Is Pop Culture Causing Youths To Smoke Or Vape?

Are music videos featuring electronic cigarettes part of a tobacco industry plot to force children into a lifetime of tobacco addiction? Researchers at the New York University Grossman School of Medicine fed some fears to the Daily Mail, but it doesn’t seem to be the entire story.

A team of researchers in New York conducted a study “to determine the frequency of alcohol, marijuana, cigarettes/cigars, e-cigarettes, and hookah portrayals in popular music lyrics and videos on YouTube across 6 genres over 7 years.”
 
They write: “We analysed 699 songs from the Billboard Hot 100 between 2014 and 2020. The majority of songs (59.2%) on YouTube included either lyrical or video depictions and 20.6% included both. Songs that featured substances/devices were viewed 148 billion times on YouTube as of February 2021.”

They believe that pop music celebrities “promote substance use in their lyrics and music videos, which are easily accessible to children and adolescents”, and that by encouraging vaping children will go on to smoke.
 
The Daily Mail detailed how the list included Drake, Maroon 5, Nicki Minaj, Ed Sheeran and Taylor Swift.
 
One of the researchers, Stephanie Albert said: “Celebrities know that younger people look up to and emulate them. We want to see far less of these substances depicted in music lyrics and videos. There are no health benefits for young people who use them, but there are certainly many risks and negative consequences.”
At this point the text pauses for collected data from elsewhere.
(** * nxsimd aligned allocator: a shallow embedding of
      [include/nxsimd/memory/nx_aligned_allocator.hpp]

    The header provides an allocator whose blocks start on a power-of-two
    boundary, a pair [aligned_malloc]/[aligned_free] selected by the
    preprocessor among five strategies, a portable fallback built on plain
    [malloc], and the helper [get_alignment_offset].

    Modelling choices.
    - [size_t] values are integers in [Z] taken modulo [2 ^ size_bits]; every
      addition, subtraction and multiplication the source performs on
      [size_t] is followed by [wrap].  Pointers are their numeric address
      ([reinterpret_cast<size_t>]); the null pointer is [0].
    - The only memory accesses of the header are pointer-sized loads and stores
      through a [void**].  Memory is therefore a finite map from the byte
      address of a cell to the pointer stored there.
    - The C library is not part of the header.  Its allocation functions are
      an interface ([Libc]) whose results may depend on the history of calls;
      every call is logged in a trace, so that "what was requested" and
      "what was released" are observable.
    - The macros tested by the [#if] chain come from
      [config/nx_platform_config.hpp]; they are the fields of
      [build_config]. *)

From Stdlib Require Import ZArith Lia List Bool.
From stdpp Require Import base gmap.

Local Open Scope Z_scope.

(** ** Target platform *)

Class Platform := {
  size_bits : Z;   (* width of size_t and of a pointer, in bits *)
  ptr_bytes : Z    (* sizeof(void* ) *)
}.

Definition size_modulus {P : Platform} : Z := 2 ^ size_bits.

(** Arithmetic on [size_t] is modulo [2 ^ size_bits]. *)
Definition wrap {P : Platform} (x : Z) : Z := x mod size_modulus.

(** [~x] on a [size_t]. *)
Definition size_not {P : Platform} (x : Z) : Z := wrap (Z.lnot x).

Definition is_pow2 (a : Z) : Prop := exists k, 0 <= k /\ a = 2 ^ k.

Definition is_pow2b (a : Z) : bool := (0 <? a) && (Z.land a (a - 1) =? 0).

Class PlatformOk (P : Platform) : Prop := {
  size_bits_pos : 0 < size_bits;
  ptr_bytes_pow2 : is_pow2 ptr_bytes;
  ptr_bytes_fits : ptr_bytes < size_modulus
}.

#[export] Instance lp64 : Platform := {| size_bits := 64; ptr_bytes := 8 |}.

Definition ilp32 : Platform := {| size_bits := 32; ptr_bytes := 4 |}.

(** ** The world: memory cells and the trace of C library calls *)

Inductive event : Type :=
| EvMalloc (n r : Z)                 (* malloc(n) returned r *)
| EvFree (p : Z)                     (* free(p) *)
| EvMmMalloc (n a r : Z)             (* _mm_malloc(n, a) returned r *)
| EvMmFree (p : Z)                   (* _mm_free(p) *)
| EvPosixMemalign (a n err r : Z)    (* posix_memalign(&res, a, n) returned err, res = r *)
| EvCrtAlignedMalloc (n a r : Z)     (* _aligned_malloc(n, a) returned r *)
| EvCrtAlignedFree (p : Z).          (* _aligned_free(p) *)

Record world : Type := World {
  mem : gmap Z Z;        (* pointer-sized cells, keyed by byte address *)
  trace : list event     (* newest call first *)
}.

(** The allocation functions of the C library.  Each sees the calls made so
    far.  [posix_memalign_fn tr a n] takes its arguments in the order of
    POSIX, [posix_memalign(void **memptr, size_t alignment, size_t size)],
    and yields the error code and the value left in [*memptr]. *)
Class Libc := {
  malloc_fn : list event -> Z -> Z;
  mm_malloc_fn : list event -> Z -> Z -> Z;
  posix_memalign_fn : list event -> Z -> Z -> Z * Z;
  crt_aligned_malloc_fn : list event -> Z -> Z -> Z
}.

Definition EINVAL : Z := 22.
Definition ENOMEM : Z := 12.

(** POSIX: the alignment must be a power of two multiple of [sizeof(void* )]. *)
Definition posix_alignment_ok {P : Platform} (a : Z) : bool :=
  is_pow2b a && (a mod ptr_bytes =? 0).

(** What the C library promises.  A block handed out lies inside the address
    space, its one-past-the-end address included. *)
Definition block_ok {P : Platform} (r n a : Z) : Prop :=
  0 < r /\ r + n < size_modulus /\ (a | r).

Class LibcOk (P : Platform) (L : Libc) : Prop := {
  malloc_ok : forall tr n, 0 <= n ->
    malloc_fn tr n = 0 \/ block_ok (malloc_fn tr n) n ptr_bytes;
  mm_malloc_ok : forall tr n a, 0 <= n -> is_pow2 a ->
    mm_malloc_fn tr n a = 0 \/ block_ok (mm_malloc_fn tr n a) n a;
  posix_memalign_ok : forall tr a n, 0 <= n ->
    (posix_alignment_ok a = false -> fst (posix_memalign_fn tr a n) = EINVAL) /\
    (fst (posix_memalign_fn tr a n) = 0 ->
       posix_alignment_ok a = true /\ block_ok (snd (posix_memalign_fn tr a n)) n a);
  crt_aligned_malloc_ok : forall tr n a, 0 <= n -> is_pow2 a ->
    crt_aligned_malloc_fn tr n a = 0 \/ block_ok (crt_aligned_malloc_fn tr n a) n a
}.

(** ** A state monad over the world *)

Definition M (A : Type) : Type := world -> A * world.

Definition ret {A} (a : A) : M A := fun w => (a, w).

Definition bind {A B} (m : M A) (k : A -> M B) : M B :=
  fun w => let (a, w') := m w in k a w'.

Notation "'let*' x := m 'in' k" := (bind m (fun x => k))
  (at level 10, x name, m at level 100, k at level 200, only parsing).

Definition log_event (e : event) (w : world) : world :=
  World (mem w) (e :: trace w).

Definition load_word (w : world) (addr : Z) : Z := default 0 (mem w !! addr).

Definition store_word (addr v : Z) (w : world) : world :=
  World (<[addr := v]> (mem w)) (trace w).

(** Calls into the C library. *)
Definition malloc {L : Libc} (n : Z) : M Z :=
  fun w => let r := malloc_fn (trace w) n in (r, log_event (EvMalloc n r) w).

Definition free (p : Z) : M unit :=
  fun w => (tt, log_event (EvFree p) w).

Definition mm_malloc {L : Libc} (n a : Z) : M Z :=
  fun w => let r := mm_malloc_fn (trace w) n a in (r, log_event (EvMmMalloc n a r) w).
They studied videos from 2014 – therefore the question is have these videos encourage vaping and normalised smoking in teen communities?

No, it hasn’t. In fact, the researchers and the Mail have forgotten to look at the data. Teen smoking rates have plummeted, and teen vaping rates have been dropping year on year. ASH UK research shows that main reason young people try vaping is not because of music videos but simply to give it a try – with almost all not bothering to continue.
 
Dr Oyston an anesthesiologist at The Scarborough Hospital in Toronto goes further. Looking at the recent data in the United States, he says vaping has been “an accidental success story” because it has almost completely replaced teen smoking in America.
 
“The young people who do not smoke in High School are not going to start smoking cigarettes in their 20s or 30s. If only 2% of 18 year-olds smoke now, in 20 years’ time less than 2% of 38 year-olds will smoke.
 
“The fear that vaping is a gateway to smoking has been completely eliminated by the data that shows vaping is in fact a diversion from smoking.”

Dr Oyston points out that being healthier, inexpensive, accessible and discrete, it’s no surprise that ecigs have been adopted – making teen smokers as rare as BASF C90 mixtapes.
 
Bad luck, Taylor Swift, it looks like your evil plot has failed!